An ambivalent reaction to art can be revealing. When I'm not quite sure how I feel about something, that point of uncertainty often says the most.
My response to Leo Villareal, the focus of a new exhibition at the Madison Museum of Contemporary Art, is a case in point. The 45-year-old artist works with light -- LEDs, strobes, incandescent bulbs -- to create works that flash, glow and flicker. They're immediately absorbing as explorations of pure color, light and movement. Yet at times, there's something a bit superficial or gimmicky at play. Perhaps that tension is the sign of an artist who in on the right track but not fully mature.
This solo show, which runs through Dec. 30 and was organized by the San Jose Museum of Art, gives an overview of the last 15 years of Villareal's work. His first light sculpture, 1997's Strobe Matrix, is included. White strobes skitter in a square Plexiglas box, moving in a pattern programmed by the artist. While mounted here like a painting, Strobe Matrix was actually created as a beacon of sorts for the Burning Man festival, held each year in the Nevada desert.
From that simple beginning, Villareal progressed quickly to more complex and compelling work. High points in this show include 2004's Chasing Rainbows, an eight-foot-wide stack of wall-mounted LED tubes. The tubes glow and pulse in a custom-programmed pattern. The up-down, left-right movement of electric light calls to mind the hypnotic movement of early video games -- as if mixed with abstract painting. I love the moment when the tubes go dark and cold for a moment, before beginning the cycle again.
Translucent material diffuses and softens the light that emanates from the LEDs of Lightscape (2002) and Amanecer (2010), large-scale works (both over ten feet wide) that offer soothing, meditative color. They're surprisingly sensual for technologically driven artworks.

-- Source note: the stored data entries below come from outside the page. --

(* ===== verification/ProcessingSteps.v ===== *)
(** * Document processing: every operation preserves the invariant

    For each operation on the processing tables, under any behaviour of the
    server: the tables it leaves satisfy [Inv], and each job moved along
    [job_edge] or not at all. *)
From S2P Require Import Prelude Store Text ProcessingModel ProcessingAdmission ProcessingClaims.
From S2P Require Import ProcessingRequests.
From S2P Require Import ProcessingMaintenance ProcessingInvariant Bundles ProcessingPublication.

Open Scope Z_scope.

(** ** Each operation preserves the invariant *)

(** The outcome of an operation that admits no job. *)
Definition good (now : time) (db db' : DB) : Prop := Inv db' ∧ updates now db db'.

Lemma good_refl now db : Inv db → good now db db.
Proof. intros. split; [done|apply updates_refl]. Qed.

(** The operation leaves jobs, attempts and artifacts alone. *)
Definition core_same (db db' : DB) : Prop :=
  jobs db' = jobs db ∧ attempts db' = attempts db ∧ artifacts db' = artifacts db.

Lemma core_same_refl db : core_same db db.
Proof. done. Qed.

Lemma core_same_trans db1 db2 db3 : core_same db1 db2 → core_same db2 db3 → core_same db1 db3.
Proof. unfold core_same. naive_solver congruence. Qed.

Lemma good_core now db db' : Inv db → core_same db db' → good now db db'.
Proof.
  intros HI (Hj & Ha & Hf). split; [by eapply Inv_tables|by apply updates_jobs].
Qed.

#[export] Hint Resolve good_refl core_same_refl good_core : processing.

Lemma good_trans now db1 db2 db3 : good now db1 db2 → (Inv db2 → good now db2 db3) → good now db1 db3.
Proof. intros [HI H12] Hg. destruct (Hg HI) as [? H23]. split; [done|by eapply updates_trans]. Qed.

(** A quiet change of one row along an edge. *)
Lemma good_quiet_job now k f db :
  Inv db →
  (∀ j, jobs db !! k = Some j → job_wf j →
     quiet j (f j) ∧ job_wf (f j) ∧
     (f j = j ∨ rtc job_edge (j_state j) (j_state (f j)) ∧ is_terminal (j_state j) = false
                ∧ terms (f j) = terms j)) →
  good now db (update_job k f db).
Proof.
  intros HI Hf. split.
  - apply Inv_quiet_job; [done|]. intros j Hj Hwf. by destruct (Hf j Hj Hwf) as (?&?&_).
  - apply updates_job. intros j Hj. apply Hf; [done|]. by eapply ok_wf.
Qed.

(** Well-formedness of a row given by its fields. *)
Lemma is_Some_None_iff {A} (P : Prop) : ¬ P → is_Some (@None A) ↔ P.
Proof. intros. split; [by intros [? ?]|done]. Qed.
Lemma is_Some_Some_iff {A} (a : A) (P : Prop) : P → is_Some (Some a) ↔ P.
Proof. intros. split; [done|by eexists]. Qed.

Ltac wf_row :=
  match goal with
  | H : job_wf ?j, HE : j_state ?j = _ |- _ =>
      let Wc := fresh in let We := fresh in let Wa := fresh in let Wm := fresh in
      let Wl := fresh in let Wd := fresh in let Wt := fresh in
      destruct H as [Wc We Wa Wm Wl Wd Wt];
      split; cbn;
      repeat match goal with
             | |- context [bool_decide ?P] =>
                 first [rewrite (bool_decide_true P) by done | rewrite (bool_decide_false P) by done]
             end;
      try match goal with
          | |- is_Some None ↔ _ => apply is_Some_None_iff
          | |- is_Some (Some _) ↔ _ => apply is_Some_Some_iff
          end;
      rewrite ?HE in Wc, We, Wl, Wd, Wt; rewrite ?HE; cbn in *;
      first [done | assumption | lia | intuition congruence | intuition lia]
  end.

Lemma store_blob_core new_id digest media content now db id db' :
  store_blob new_id digest media content now db = Ok (id, db') → core_same db db'.
Proof.
  unfold store_blob. destruct (head _) as [[??]|]; [by intros [= _ <-]|].
  destruct (insert_row _ _ _); simpl; [by intros [= _ <-]|done].
Qed.

Lemma store_prepared_input_good s now new_blob job_id i db :
  Inv db → good now db (store_prepared_input s new_blob job_id i db).2.
Proof.
  intros HI. apply (transact_inv (good now db)); [auto with processing|].
  apply wp_bind, wp_exec; [done|]. intros blob_id db1 Hb%store_blob_core.
  assert (good now db db1) as Hg by auto with processing.
  apply wp_bind, wp_exec; [done|]. intros row db2 [= Hq]. unfold queue_row in Hq.
  destruct (jobs db1 !! job_id) as [j|] eqn:Hj; [case_match eqn:Hc|]; simplify_eq; wp_steps.
  apply andb_true_iff in Hc as [Hc _]. apply bool_decide_eq_true in Hc.
  eapply good_trans; [exact Hg|]. intros HI1.
  eapply good_trans; [|intros; apply good_core; [done|split_and!; reflexivity]].
  apply good_quiet_job; [done|]. intros j0 Hj0 Hwf. simplify_eq. split_and!.
  - split_and!; cbn; try done; rewrite Hc; done.
  - wf_row.
  - cbn. right. rewrite Hc. eauto 10 using rtc_once with processing.
Qed.

(** The change of one preparing, queued or finalizing row. *)
Lemma good_step now k j f db :
  Inv db → jobs db !! k = Some j →
  j_state j ≠ Running → j_state (f j) ≠ Running → is_terminal (j_state j) = false →
  job_edge (j_state j) (j_state (f j)) ∨ j_state (f j) = j_state j →
  j_current_claim (f j) = j_current_claim j → j_claim_expires_at (f j) = j_claim_expires_at j →
  j_attempt_count (f j) = j_attempt_count j → idempotency (f j) = idempotency j →
  terms (f j) = terms j → (job_wf j → job_wf (f j)) →
  good now db (update_job k f db).
Proof.
  intros HI Hj Hnr Hnr' Ht He ? ? ? ? ? Hwf. apply good_quiet_job; [done|].
  intros j0 Hj0 Hwf0. assert (j0 = j) as -> by congruence. split_and!; [|by auto|].
  - unfold quiet. split_and!; try done. intros E. by rewrite E in Ht.
  - right. split_and!; [|done..]. destruct He as [He| ->]; [by apply rtc_once|done].
Qed.

Lemma good_store now db0 db1 db2 :
  good now db0 db1 → core_same db1 db2 → good now db0 db2.
Proof. intros Hg Hc. eapply good_trans; [exact Hg|]. intros. by apply good_core. Qed.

Among the less effective works is the installation Firmament, where guests are invited to lie on couches in a darkened room while strobe lights burst overhead in a frantic pattern. Much like the artist's beloved Burning Man, I'm guessing it's better when, ahem, substances are involved.
The only figurative work, Flag, also seems out of place. Villareal is at his best when doing a kind of electric abstraction or playing with new formats, such as a ceiling-mounted piece or one that extends from the wall perpendicularly, like a cryptic sign.
Visual references both high and low abound, from color-field painting and op art to Lite Brite and Space Invaders, which surely must have been part of Villareal's youth.
The artist is currently at work on a major project called The Bay Lights, an installation on the Bay Bridge in San Francisco that will premiere in 2013. Villareal's star appears to be rising in the art world, and MMoCA's new show offers local viewers an excellent chance to judge it for themselves.